Stored data:

################

(** * mcp-apple-notes-rag: hybrid search, note store and indexer

    A shallow embedding of the TypeScript sources
    - [src/search.ts]  (reciprocal rank fusion, [hybridSearch]),
    - [src/db.ts] and [src/schema.sql] (the note store and the job table),
    - [src/indexer.ts] ([startFullIndexing], [syncNotes], [processNote]),
    with the external collaborators (Apple Notes through JXA, the embedding
    model, the PostgreSQL pool) represented by an explicit [World] of
    oracles and an explicit database state.

    Conventions.
    - JavaScript numbers that hold fusion scores are IEEE 754 binary64
      values, the primitive floating-point numbers ([float]) with their
      rounding; counters and ranks are natural numbers.
    - A JavaScript [Map] is an insertion-ordered association list
      ([JsMap]); a JavaScript [Set] that is only queried with [has] is a
      [gset].
    - An [async] function that can throw is a function from the database
      state to a result ([Ok] or [Err]) and a new state. *)

From Stdlib Require Import Ascii String QArith ZArith Floats.
From stdpp Require Import base list strings gmap sorting.
From Equations Require Import Equations.

Local Open Scope string_scope.
Local Open Scope list_scope.

Set Warnings "-clear-no-such-hyp".

(** ** JavaScript [Map<string, V>]

    Iteration follows insertion order; [set] on a key already present
    replaces the value and keeps the key's position. *)

Module JsMap.

Definition t (V : Type) : Type := list (string * V).

Definition empty {V} : t V := [].

Fixpoint get {V} (m : t V) (key : string) : option V :=
  match m with
  | [] => None
  | (k', v) :: m' => if decide (k' = key) then Some v else get m' key
  end.

Fixpoint set {V} (m : t V) (key : string) (v : V) : t V :=
  match m with
  | [] => [(key, v)]
  | (k', v') :: m' =>
      if decide (k' = key) then (k', v) :: m' else (k', v') :: set m' key v
  end.

Definition keys {V} (m : t V) : list string := m.*1.
Definition values {V} (m : t V) : list V := m.*2.

Lemma get_set_eq {V} (m : t V) key v : get (set m key v) key = Some v.
Proof.
  induction m as [|[k' v'] m IH]; simpl.
  - by rewrite decide_True.
  - destruct (decide (k' = key)) as [->|Hne]; simpl.
    + by rewrite decide_True.
    + by rewrite decide_False.
Qed.

Lemma get_set_ne {V} (m : t V) key key' v :
  key ≠ key' → get (set m key v) key' = get m key'.
Proof.
  intros Hne. induction m as [|[k' v'] m IH]; simpl.
  - by rewrite decide_False.
  - destruct (decide (k' = key)) as [->|Hne']; simpl.
    + by rewrite !decide_False.
    + destruct (decide (k' = key')); [done|apply IH].
Qed.

Lemma get_None {V} (m : t V) key : get m key = None ↔ key ∉ keys m.
Proof.
  unfold keys. induction m as [|[k' v'] m IH]; simpl.
  - split; [intros _; apply not_elem_of_nil|done].
  - rewrite not_elem_of_cons. destruct (decide (k' = key)) as [->|Hne].
    + split; [done|]. intros [? _]. done.
    + rewrite IH. split; [by intros ?; split|by intros [_ ?]].
Qed.

Lemma get_Some_elem {V} (m : t V) key v :
  get m key = Some v → (key, v) ∈ m.
Proof.
  induction m as [|[k' v'] m IH]; simpl; [done|].
  destruct (decide (k' = key)) as [->|Hne].
  - intros [= ->]. apply list_elem_of_here.
  - intros H. apply list_elem_of_further. by apply IH.
Qed.

Lemma elem_get_Some {V} (m : t V) key v :
  NoDup (keys m) → (key, v) ∈ m → get m key = Some v.
Proof.
  unfold keys. induction m as [|[k' v'] m IH]; simpl.
  - intros _ H. by apply elem_of_nil in H.
  - rewrite NoDup_cons. intros [Hk Hnd] Hin.
    apply elem_of_cons in Hin as [[= -> ->]|Hin].
    + by rewrite decide_True.
    + destruct (decide (k' = key)) as [->|Hne]; [|by apply IH].
      exfalso. apply Hk. apply list_elem_of_fmap. by exists (key, v).
Qed.

(** Keys after [set]: unchanged when the key is present, appended at the
    end otherwise. *)
Lemma keys_set_present {V} (m : t V) key v :
  key ∈ keys m → keys (set m key v) = keys m.
Proof.
  unfold keys. induction m as [|[k' v'] m IH]; simpl.
  - intros H. by apply elem_of_nil in H.
  - intros Hin. destruct (decide (k' = key)) as [->|Hne]; simpl; [done|].
    f_equal. apply IH. apply elem_of_cons in Hin as [?|?]; [congruence|done].
Qed.

Lemma keys_set_absent {V} (m : t V) key v :
  key ∉ keys m → keys (set m key v) = keys m ++ [key].
Proof.
  unfold keys. induction m as [|[k' v'] m IH]; simpl; [done|].
  rewrite not_elem_of_cons. intros [Hne Hnin].
  rewrite decide_False by done. simpl. f_equal. by apply IH.
Qed.

End JsMap.

(** ** JavaScript numbers

    A JavaScript number is an IEEE 754 binary64 value: a primitive
    [float].  The facts below are derived from the specification of the
    primitive operations ([SpecFloat], [FloatAxioms]). *)

Module Number.

Local Open Scope Z_scope.

(** The values that fusion scores take: [+0], the positive finite numbers
    and [+Infinity]. *)
Definition nonneg (x : spec_float) : Prop :=
  match x with
  | S754_zero false | S754_finite false _ _ | S754_infinity false => True
  | _ => False
  end.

################

Find every line above that contains the word "split", and return each one.

  - split; [intros _; apply not_elem_of_nil|done].
    + split; [done|]. intros [? _]. done.
    + rewrite IH. split; [by intros ?; split|by intros [_ ?]].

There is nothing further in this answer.